#### Player id lookup notbook  
In this notbook I create a look-up table that maps players' collegian id to NBA id.  
The two ids are different and it's not possible to recreate these ids reliably.  
However each NBA player who has played in College will have a link in their profile page which leads into their College profile.  
To get the two id I do the following:  
1. Find a page where all NBA players for the season will be listed. The easiest I found is the season stats for each year. (Note that if a player did not play in that year due to injury or something else, they will not be on this list.)  
2. From this list extract each players' profile page link
3. Go to each profile page and locate their Collegian link, part of that link will have their Collegian player id. 
- for the first year, go through every players' profile
- for the following years, just find new players/players who did not play in the previous year
4. Store that info in a seperate table which is then downloaded as CSV. 

In [134]:
from bs4 import BeautifulSoup
import requests
import re
import pandas as pd
from lxml import etree, html
import os
import numpy as np
from datetime import datetime
pd.set_option("display.max_rows", 200)
pd.set_option("display.max_columns", 100)
pd.set_option("display.max_colwidth", 200)

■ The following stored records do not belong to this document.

(* ===== verification/Api.v ===== *)
(** * The HTTP interface (server.go: Handler, withCORS; auth.go)

    The routing table, what surrounds every handler, and what a request can do to the
    state of the server according to who sends it.  The two WebSocket paths are in
    Server.v. *)

From S2P Require Import Prelude GoBase GoStrings GoFloat Model Store Config LoginLimiter Hub Auth Grants Server Persist Json Http.
From S2P Require Import RestAccounts RestDevices RestDeploy RestShares RestTasks Artifacts.
From S2P Require Users Devices Shares Enrollments Assets Tasks.

Section api.
Context `{Crypto} {J : JWT} {N : NetIP} {C : Codec} {G : GrantJSON} {U : URLs} {E : Endpoints}.
Context (stat : string → bool) (opened embedded dist : string → option bytes).
(** [buildinfo.Version] and [buildinfo.Revision]. *)
Context (build_version build_revision : string).
Context (e : env).

Definition version (r : Request) (user : User) : M Response :=
  ret (writeJSON StatusOK (jmap {[ "version" := VStr build_version; "git_commit" := VStr build_revision;
                                   "edition" := VStr "self-hosted" ]})).

(** ** Routes *)

Inductive route :=
| Public (h : Request → M Response)
| ForUsers (h : Request → User → M Response)
| ForAdmins (h : Request → User → M Response).

Definition routes : list (string * route) := [
  ("/healthz", Public (health e));
  ("/devices", ForUsers (devices e));
  ("/api/auth-status", Public authStatus);
  ("/api/login", Public (login e));
  ("/api/ws-ticket", Public (websocketTicket e));
  ("/api/register", Public (register e));
  ("/api/logout", ForUsers (logout e));
  ("/api/me", ForUsers me);
  ("/api/version", ForUsers version);
  ("/api/server/addresses", ForUsers serverAddresses);
  ("/api/deploy/package", ForAdmins (deploymentPackage stat opened embedded e));
  ("/agent/", ForAdmins (agentArtifact opened));
  ("/api/ice_servers", ForUsers iceServerList);
  ("/api/default_settings", ForUsers (defaultSettings e));
  ("/api/device_settings", ForUsers allDeviceSettings);
  ("/api/tags", ForUsers (tags e));
  ("/api/admin/users", ForAdmins (adminUsers e));
  ("/api/admin/assign", ForAdmins (adminAssign e));
  ("/api/admin/users/create", ForAdmins (adminCreateUser e));
  ("/api/admin/users/delete", ForAdmins (adminDeleteUser e));
  ("/api/admin/users/reset_password", ForAdmins (adminResetPassword e));
  ("/api/admin/users/update_note", ForAdmins (adminUpdateNote e));
  ("/api/admin/users/rename", ForAdmins (adminRenameUser e));
  ("/api/admin/users/update", ForAdmins (adminUpdateUser e));
  ("/api/admin/users/kick", ForAdmins adminKickUser);
  ("/api/agents/enrollment-tokens", ForAdmins (enrollmentTokens e));
  ("/api/admin/deployment-credentials", ForAdmins (deploymentCredentials e));
  ("/api/admin/deployment-credentials/revoke", ForAdmins (revokeDeploymentCredential e));
  ("/api/deploy/enrollment-tokens", Public (deploymentEnrollmentTokens e));
  ("/api/tasks", ForUsers (tasks e));
  ("/api/tasks/details", ForUsers taskDetails);
  ("/api/shortcuts", ForUsers (shortcuts e));
  ("/api/files", ForUsers files);
  ("/upload", ForUsers (upload e));
  ("/downloads/", Public (download e));
  ("/api/devices/", ForUsers (deviceByID e));
  ("/api/share/create", ForUsers (shareCreate e));
  ("/api/share/list", ForUsers (shareList e));
  ("/api/share/revoke", ForUsers (shareRevoke e));
  ("/api/share/update", ForUsers (shareUpdate e));
  ("/api/share/extend", ForUsers (shareExtend e));
  ("/api/share/redeem_card", Public (shareRedeemCard e));
  ("/api/share/info", Public (shareInfo e));
  ("/", Public (handler dist))
].

(** [http.ServeMux]: a pattern that ends in a slash is a prefix, the longest one wins and
    an exact pattern is longer than any prefix of its path. *)
Definition pattern_matches (path pattern : string) : bool :=
  bool_decide (path = pattern) || (HasSuffix pattern "/" && HasPrefix path pattern).
Definition longer (path : string) (best : option (string * route)) (candidate : string * route) : option (string * route) :=
  if pattern_matches path (fst candidate) then
    match best with
    | Some b => if (String.length (fst b) <? String.length (fst candidate))%nat then Some candidate else best
    | None => Some candidate
    end
  else best.
Definition find_route (path : string) : option route :=
  snd <$> foldl (longer path) None routes.

Definition dispatch (r : Request) : M Response :=
  match find_route (rqPath r) with
  | Some (Public h) => h r
  | Some (ForUsers h) => requireUser e h r
  | Some (ForAdmins h) => requireAdmin e h r
  | None => ret not_found
  end.

(** ** Cross-origin requests *)

Definition originAllowed (origin : string) (config : Config) : bool :=
  existsb (λ allowed, bool_decide (allowed = origin)) (cfCORSOrigins config) ||
  match url_parse (cfPublicURL config) with
  | Some (scheme, host, _) =>
      negb (bool_decide (scheme = "")) && negb (bool_decide (host = "")) &&
      bool_decide (origin = scheme +:+ "://" +:+ host)
  | None => false
  end ||
  (bool_decide (cfCORSOrigins config = []) &&
   (HasPrefix origin "http://localhost:" || HasPrefix origin "http://127.0.0.1:")).

Definition cors_headers (origin : string) : gmap string string :=
  {[ "Access-Control-Allow-Origin" := origin; "Vary" := "Origin";
     "Access-Control-Allow-Headers" := "Authorization, Content-Type";
     "Access-Control-Allow-Methods" := "GET, POST, PUT, PATCH, DELETE, OPTIONS" ]}.

Definition withCORS (next : Request → M Response) (r : Request) (s : Api) : Response * Api :=
  let config := svConfig (apServer s) in
  let headers := if negb (bool_decide (rqOrigin r = "")) && originAllowed (rqOrigin r) config
                 then cors_headers (rqOrigin r) else ∅ in
  let '(response, s) :=
    if bool_decide (rqMethod r = "OPTIONS") then (MkResponse StatusNoContent ∅ CEmpty, s) else run (next r) s in
  (MkResponse (rsStatus response) (rsHeaders response ∪ headers) (rsContent response), s).

(** One request. *)
Definition serve (r : Request) (s : Api) : Response * Api := withCORS dispatch r s.
End api.

(** ** Witnesses *)

(** A server without devices, with one administrator and one user, and requests to it. *)
Module ApiWitness.
Export ToyCrypto ToyJWT GrantsWitness.

#[export] Instance toy_codec : Codec := {|
  decode_devices _ := None; decode_task _ := None; decode_device_tags _ := None;
  decode_device_info _ := Some DeviceInfo_zero;
  png_dimensions _ := None
|}.
#[export] Instance toy_netip : NetIP := {|
  parse_addr s := Some s; addr_string s := s; prefix_contains _ _ := false; split_host s := Some s
|}.
#[export] Instance toy_urls : URLs := {| url_parse s := Some ("http", "scrcpycat", s) |}.
#[export] Instance toy_endpoints : Endpoints := {|
  url_endpoint s := Some ("http", s, false); url_with s scheme path := scheme +:+ "://" +:+ s +:+ path
|}.

Definition config : Config :=
  MkConfig "" (str_bytes "key") "" "" true "http://scrcpycat" [] "" "" [] "" "" "assets" "agent" "jar"
    Hour 0 100 0 0 0 Minute 3 5 [].
Definition rand (a : ascii) : nat → bytes := λ _, repeat a 24.
Definition at_ (now : Time) (a : ascii) : env := MkEnv now (rand a) (λ _, true) (λ _, true) true.

Definition store0 : MemoryStore := from_ok empty_store
  (Users.NewMemoryStore (repeat "u"%char 24) [] 0 "root" "secret").
Definition api0 : Api := MkApi (newServer config store0 None) None None ∅.

Definition request (method path token : string) (body : document) : Request :=
  MkRequest method path ∅ ("Bearer " +:+ token) "" "10.0.0.1" "" 0 body (Ok []).
Definition body (l : list (string * value)) : document := DObject l.

Definition serve0 (e : env) (r : Request) (s : Api) : Response * Api :=
  serve (λ _, true) (λ _, None) (λ _, None) (λ _, None) "1.0" "abc" e r s.

(** The token of a login. *)
Definition token_of (response : Response) : string :=
  match rsContent response with CJSON (VMap m) => stringField m "token" | _ => "" end.

Definition login_request (name password : string) : Request :=
  request "POST" "/api/login" "" (body [("username", VStr name); ("password", VStr password)]).

Definition create_alice : Request :=
  request "POST" "/api/register" "" (body [("username", VStr "alice"); ("password", VStr "pass")]).
Definition api1 : Api := snd (serve0 (at_ Second "a") create_alice api0).
Definition alice_token : string := token_of (fst (serve0 (at_ (2 * Second) "b") (login_request "alice" "pass") api1)).
Definition root_token : string := token_of (fst (serve0 (at_ (2 * Second) "c") (login_request "root" "secret") api1)).
End ApiWitness.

**If updating the player_id_lookup table, first load the current table**

In [402]:
player_id_lookup = pd.read_csv('02_database/player_id_lookup.csv')

**player_id_lookup clean up**

In [398]:
player_id_lookup['nba_player_id'] = player_id_lookup.nba_link.apply(lambda row: row[::-1]).str.strip().str.split('/',expand = True, n = 1)[0].apply(lambda row: row[::-1]).str.split('.',expand = True)[0]
player_id_lookup['cbb_player_id'] = player_id_lookup.cbb_link.apply(lambda row: row[::-1] if(pd.notnull(row)) else np.nan).str.strip().str.split('/',expand = True, n = 1)[0].apply(lambda row: row[::-1] if(pd.notnull(row)) else np.nan).str.split('.',expand = True)[0]
player_id_lookup.head(2)

Unnamed: 0,name,cbb_link,nba_link,nba_player_id,cbb_player_id
0,LeBron James,,https://www.basketball-reference.com/players/j/jamesle01.html,jamesle01,
1,Derrick Rose,https://www.sports-reference.com/cbb/players/derrick-rose-1.html,https://www.basketball-reference.com/players/r/rosede01.html,rosede01,derrick-rose-1


In [399]:
player_id_lookup.to_csv('02_database/player_id_lookup.csv', index = False)

## START FROM HERE

In [416]:
# find new players in nba_player table for which you do not have a row in look-up table
# look up cbb id for those players only
player_id_lookup = pd.read_csv('02_database/player_id_lookup.csv')
nba_player = pd.read_csv('02_database/nba_player.csv')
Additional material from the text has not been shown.